→ **What is expected**
Go through the data and copy each line that holds "them".

→ **Available data**
(* ===== verification/Report.v ===== *)
(** * Report generator: [generate_pdf] ([src/main.py] lines 76-137)

    [generate_pdf] builds an FPDF document by a fixed sequence of calls,
    writes it to a [NamedTemporaryFile(delete=False)], reads the file back
    and returns an HTML link carrying the bytes in base64.  The document is
    modelled as the list of FPDF calls ([pdf_cmd]) in the order the code
    makes them; what [pdf.output] turns them into is the library's
    business and is a parameter ([render]).  The file system is the list
    of temporary files; a report adds one and nothing removes it.
    Numbers are printed as Python prints them: [str(age)] and
    [f"{confidence:.2f}"] (round half to even at two decimals, on the
    exact value). *)

From S2P Require Import Prelude Decimal PyStr Datetime Base64.
From Stdlib Require Import QArith Qround Lqa String Ascii.
From Stdlib Require Import Strings.Byte.
Local Open Scope string_scope.

(** ** [f"{x:.2f}"] *)

Definition round_half_even (r : Q) : Z :=
  let f := Qfloor r in
  let frac := r - inject_Z f in
  if Qlt_le_dec frac (1 # 2) then f
  else if Qeq_bool frac (1 # 2) then (if Z.even f then f else f + 1)
  else f + 1.

Definition format_2f_nonneg (q : Q) : string :=
  let n := round_half_even (q * 100) in
  str_N (Z.to_N (n / 100)) ++ "." ++ dec_pad 2 (Z.to_N (n mod 100)).

Definition format_2f (q : Q) : string :=
  if Qlt_le_dec q 0 then "-" ++ format_2f_nonneg (- q) else format_2f_nonneg q.

Lemma round_half_even_close r :
  - (1 # 2) <= inject_Z (round_half_even r) - r <= 1 # 2.
Proof.
  unfold round_half_even. pose proof (Qfloor_le r) as H1. pose proof (Qlt_floor r) as H2.
  rewrite inject_Z_plus in H2. change (inject_Z 1) with 1 in H2.
  destruct (Qlt_le_dec (r - inject_Z (Qfloor r)) (1 # 2)); [split; lra|].
  destruct (Qeq_bool _ _) eqn:E.
  - apply Qeq_bool_eq in E. destruct (Z.even (Qfloor r));
      rewrite ?inject_Z_plus; change (inject_Z 1) with 1; split; lra.
  - rewrite inject_Z_plus. change (inject_Z 1) with 1. split; lra.
Qed.

Lemma round_half_even_nonneg r : 0 <= r -> (0 <= round_half_even r)%Z.
Proof.
  intros Hr. pose proof (round_half_even_close r) as [H1 _].
  destruct (Z.le_gt_cases 0 (round_half_even r)) as [|Hlt]; [done|].
  exfalso. assert (inject_Z (round_half_even r) <= -1).
  { change (-1) with (inject_Z (-1)). rewrite <- Zle_Qle. lia. }
  lra.
Qed.

(** for a non-negative value, [f"{x:.2f}"] prints an integer [n >= 0]
    as [n // 100], a dot and the two digits of [n % 100], and [n / 100] is
    within [0.005] of [x]. *)
Theorem format_2f_close q :
  0 <= q ->
  exists n : Z, (0 <= n)%Z /\
    format_2f q = str_N (Z.to_N (n / 100)) ++ "." ++ dec_pad 2 (Z.to_N (n mod 100)) /\
    - (1 # 200) <= inject_Z n * (1 # 100) - q <= 1 # 200.
Proof.
  intros Hq. exists (round_half_even (q * 100)). split.
  { apply round_half_even_nonneg. lra. }
  split.
  - unfold format_2f. destruct (Qlt_le_dec q 0); [lra | reflexivity].
  - pose proof (round_half_even_close (q * 100)) as [H1 H2]. split; lra.
Qed.

Lemma format_2f_close_witness :
  0 <= 9967 # 100 /\
  exists n : Z, (0 <= n)%Z /\
    format_2f (9967 # 100) = str_N (Z.to_N (n / 100)) ++ "." ++ dec_pad 2 (Z.to_N (n mod 100)) /\
    - (1 # 200) <= inject_Z n * (1 # 100) - (9967 # 100) <= 1 # 200.
Proof.
  assert (H : 0 <= 9967 # 100) by (vm_compute; discriminate).
  split; [exact H | exact (format_2f_close _ H)].
Defined.

Example format_2f_examples :
  format_2f (9967 # 100) = "99.67" /\ format_2f (1 # 8) = "0.12" /\
  format_2f (3 # 8) = "0.38" /\ format_2f 100 = "100.00" /\ format_2f (- (1 # 1000)) = "-0.00".
Proof. vm_compute. repeat split. Qed.

(** ** The FPDF calls (lines 77-125) *)

Inductive pdf_cmd :=
| AddPage
| Image (path : string) (x y w : Z)
| Ln (h : Z)
| SetFont (family style : string) (size : Z)
| SetTextColor (r g b : Z)
| Cell (w h : Z) (txt : string) (ln : bool) (align : string)
| MultiCell (w h : Z) (txt : string).

Definition logo_path : string := "app/logo.png".

(** [f"- {p}"] of a pandas cell: a float NaN prints as "nan". *)
Definition cell_text (c : cell) : string :=
  match c with CStr s => s | CNaN => "nan" end.

Definition report_doc (logo_exists : bool) (today : datetime) (name : string) (age : N)
    (gender city disease : string) (confidence : Q) (symptoms : list string)
    (precautions : list cell) (doctor : string) : list pdf_cmd :=
  [AddPage] ++
  (if logo_exists then [Image logo_path 80 10 50] else []) ++
  [Ln 50;
   SetFont "Arial" "B" 16; SetTextColor 0 51 102;
   Cell 0 10 "MediVision AI - Health Report" true "C";
   SetFont "Arial" "" 11; SetTextColor 100 100 100;
   Cell 0 10 ("Date: " ++ strftime_report today) true "C";
   Ln 10;
   SetFont "Arial" "B" 12; SetTextColor 0 0 0;
   Cell 0 10 ("Patient Name: " ++ name) true "";
   Cell 0 10 ("Age: " ++ str_N age) true "";
   Cell 0 10 ("Gender: " ++ gender) true "";
   Cell 0 10 ("City: " ++ city) true "";
   Ln 5;
   SetFont "Arial" "B" 13;
   Cell 0 10 ("Predicted Disease: " ++ disease) true "";
   SetFont "Arial" "" 11;
   Cell 0 10 ("Confidence: " ++ format_2f confidence ++ "%") true "";
   Ln 5;
   SetFont "Arial" "B" 12;
   Cell 0 10 "Symptoms:" true "";
   SetFont "Arial" "" 11] ++
  map (fun s => Cell 0 8 ("- " ++ s) true "") symptoms ++
  [Ln 5;
   SetFont "Arial" "B" 12;
   Cell 0 10 "Precautions:" true "";
   SetFont "Arial" "" 11] ++
  map (fun p => Cell 0 8 ("- " ++ cell_text p) true "") precautions ++
  [Ln 5;
   SetFont "Arial" "B" 12;
   Cell 0 10 "Recommended Doctor:" true "";
   SetFont "Arial" "" 11;
   MultiCell 0 8 doctor].

(** ** The temporary file and the link (lines 127-137) *)

(** The temporary directory: the files on disk with their contents, and
    a counter standing for the random part of the names
    [NamedTemporaryFile] picks. *)
Record tmpdir := mk_tmpdir { tmp_files : list (string * list byte); tmp_counter : N }.

Definition tmp_name (k : N) : string := "/tmp/tmp" ++ str_N k ++ ".pdf".

(** [open(name, "rb").read()] *)
Definition read_file (name : string) (fs : tmpdir) : option (list byte) :=
  snd <$> List.find (fun f => String.eqb (fst f) name) (rev (tmp_files fs)).

Definition dq : string := String "034"%char EmptyString.
Definition nl : string := String "010"%char EmptyString.
(** the UTF-8 bytes of U+1F4E5, the emoji of line 135 *)
Definition inbox_emoji : string :=
  String "240"%char (String "159"%char (String "147"%char (String "165"%char EmptyString))).

(** The f-string of lines 131-137. *)
Definition download_link (payload : string) : string :=
  nl ++ "        <a href=" ++ dq ++ "data:application/octet-stream;base64," ++ payload ++ dq ++
  " " ++ nl ++
  "           download=" ++ dq ++ "MediVision_Report.pdf" ++ dq ++ " " ++ nl ++
  "           class=" ++ dq ++ "download-button" ++ dq ++ ">" ++ nl ++
  "           " ++ inbox_emoji ++ " Download Health Report" ++ nl ++
  "        </a>" ++ nl ++ "        ".

Section Render.

(** [pdf.output]: FPDF's serialisation of the calls into the bytes of a
    PDF file, a function of the library. *)
Variable render : list pdf_cmd -> list byte.

(** [generate_pdf] (lines 76-137): build the document, create a fresh
    temporary file ([delete=False]), write the PDF into it, read it back
    and return the link with the base64 text.  Nothing deletes the file. *)
Definition generate_pdf (logo_exists : bool) (today : datetime) (name : string) (age : N)
    (gender city disease : string) (confidence : Q) (symptoms : list string)
    (precautions : list cell) (doctor : string) (fs : tmpdir) : result (string * tmpdir) :=
  let doc := report_doc logo_exists today name age gender city disease confidence
                        symptoms precautions doctor in
  let path := tmp_name (tmp_counter fs) in
  let fs' := mk_tmpdir (tmp_files fs ++ [(path, render doc)]) (tmp_counter fs + 1) in
  match read_file path fs' with
  | Some data => Ok (download_link (b64encode data), fs')
  | None => Err (OSError "No such file or directory")
  end.

End Render.

(** ** Properties of the report *)

Lemma read_file_last name data files k :
  read_file name (mk_tmpdir (files ++ [(name, data)]) k) = Some data.
Proof.
  unfold read_file. simpl. rewrite rev_app_distr. simpl.
  by rewrite String.eqb_refl.
Qed.

Section RenderProps.
Variable render : list pdf_cmd -> list byte.

Lemma generate_pdf_ok logo today name age gender city disease conf
    symptoms precautions doctor fs :
  let doc := report_doc logo today name age gender city disease conf symptoms precautions doctor in
  exists payload fs',
    generate_pdf render logo today name age gender city disease conf symptoms precautions
      doctor fs = Ok (download_link payload, fs') /\
    b64decode payload = Some (render doc) /\
    read_file (tmp_name (tmp_counter fs)) fs' = Some (render doc).
Proof.
  intros doc. unfold generate_pdf. fold doc. rewrite read_file_last.
  do 2 eexists. split_and!; [reflexivity | apply b64decode_b64encode | apply read_file_last].
Qed.

(** C32: [generate_pdf] always returns the link, and the base64 text of
    the link decodes to the bytes FPDF wrote for the report's calls, which
    are also the content of the temporary file. *)
Theorem generate_pdf_link_roundtrip logo today name age gender city disease conf
    symptoms precautions doctor fs :
  let doc := report_doc logo today name age gender city disease conf symptoms precautions doctor in
  exists payload fs',
    generate_pdf render logo today name age gender city disease conf symptoms precautions
      doctor fs = Ok (download_link payload, fs') /\
    b64decode payload = Some (render doc) /\
    read_file (tmp_name (tmp_counter fs)) fs' = Some (render doc).
Proof. intros; eapply generate_pdf_ok; eassumption. Qed.

(** C34: the temporary file is never removed: each report leaves one more
    file, with the PDF in it, in the temporary directory. *)
Theorem generate_pdf_leaves_tmpfile logo today name age gender city disease conf
    symptoms precautions doctor fs html fs' :
  generate_pdf render logo today name age gender city disease conf symptoms precautions
    doctor fs = Ok (html, fs') ->
  tmp_files fs' = (tmp_files fs ++
    [(tmp_name (tmp_counter fs),
      render (report_doc logo today name age gender city disease conf symptoms precautions
                doctor))])%list /\
  List.length (tmp_files fs') = S (List.length (tmp_files fs)).
Proof.
  unfold generate_pdf. rewrite read_file_last. intros [= _ <-]. simpl.
  split; [done|]. rewrite length_app. simpl. lia.
Qed.

End RenderProps.

(** a missing logo only drops the [pdf.image] call: the rest of the
    document is the same, so the report never fails for the logo. *)
Theorem report_doc_logo today name age gender city disease conf symptoms precautions doctor :
  exists rest,
    report_doc false today name age gender city disease conf symptoms precautions doctor =
    AddPage :: rest /\
    report_doc true today name age gender city disease conf symptoms precautions doctor =
    AddPage :: Image logo_path 80 10 50 :: rest.
Proof. eexists. split; reflexivity. Qed.

(** C35: an empty list of precautions does not omit its section: the
    heading "Precautions:" is printed all the same. *)
Theorem report_doc_empty_precautions logo today name age gender city disease conf symptoms
    doctor :
  Cell 0 10 "Precautions:" true "" ∈
    report_doc logo today name age gender city disease conf symptoms [] doctor.
Proof.
  unfold report_doc. rewrite !elem_of_app. right. right. right. right. left.
  apply elem_of_cons. right. apply elem_of_cons. right. by left.
Qed.

Lemma generate_pdf_leaves_tmpfile_witness :
  let fs := mk_tmpdir [] 0 in
  match generate_pdf (fun _ => []) false (mk_datetime 2025 7 4 9 5 0) "Ali" 25 "Male" "Lahore"
          "Acne" (9967 # 100) ["itching"] [CStr "bath twice"] "Dr. Sarah Malik - Cosmo Clinic" fs with
  | Ok (html, fs') =>
      tmp_files fs' = (tmp_files fs ++
        [(tmp_name (tmp_counter fs),
          (fun _ => []) (report_doc false (mk_datetime 2025 7 4 9 5 0) "Ali" 25 "Male" "Lahore"
             "Acne" (9967 # 100) ["itching"] [CStr "bath twice"]
             "Dr. Sarah Malik - Cosmo Clinic"))])%list /\
      List.length (tmp_files fs') = S (List.length (tmp_files fs))
  | Err _ => False
  end.
Proof.
  intros fs.
  destruct (generate_pdf (fun _ => []) false (mk_datetime 2025 7 4 9 5 0) "Ali" 25 "Male" "Lahore"
          "Acne" (9967 # 100) ["itching"] [CStr "bath twice"] "Dr. Sarah Malik - Cosmo Clinic" fs)
    as [[html fs']|e] eqn:E.
  - exact (generate_pdf_leaves_tmpfile _ _ _ _ _ _ _ _ _ _ _ _ _ _ _ E).
  - vm_compute in E. discriminate.
Defined.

→ **The completed task**
    makes them; what [pdf.output] turns them into is the library's
    Numbers are printed as Python prints them: [str(age)] and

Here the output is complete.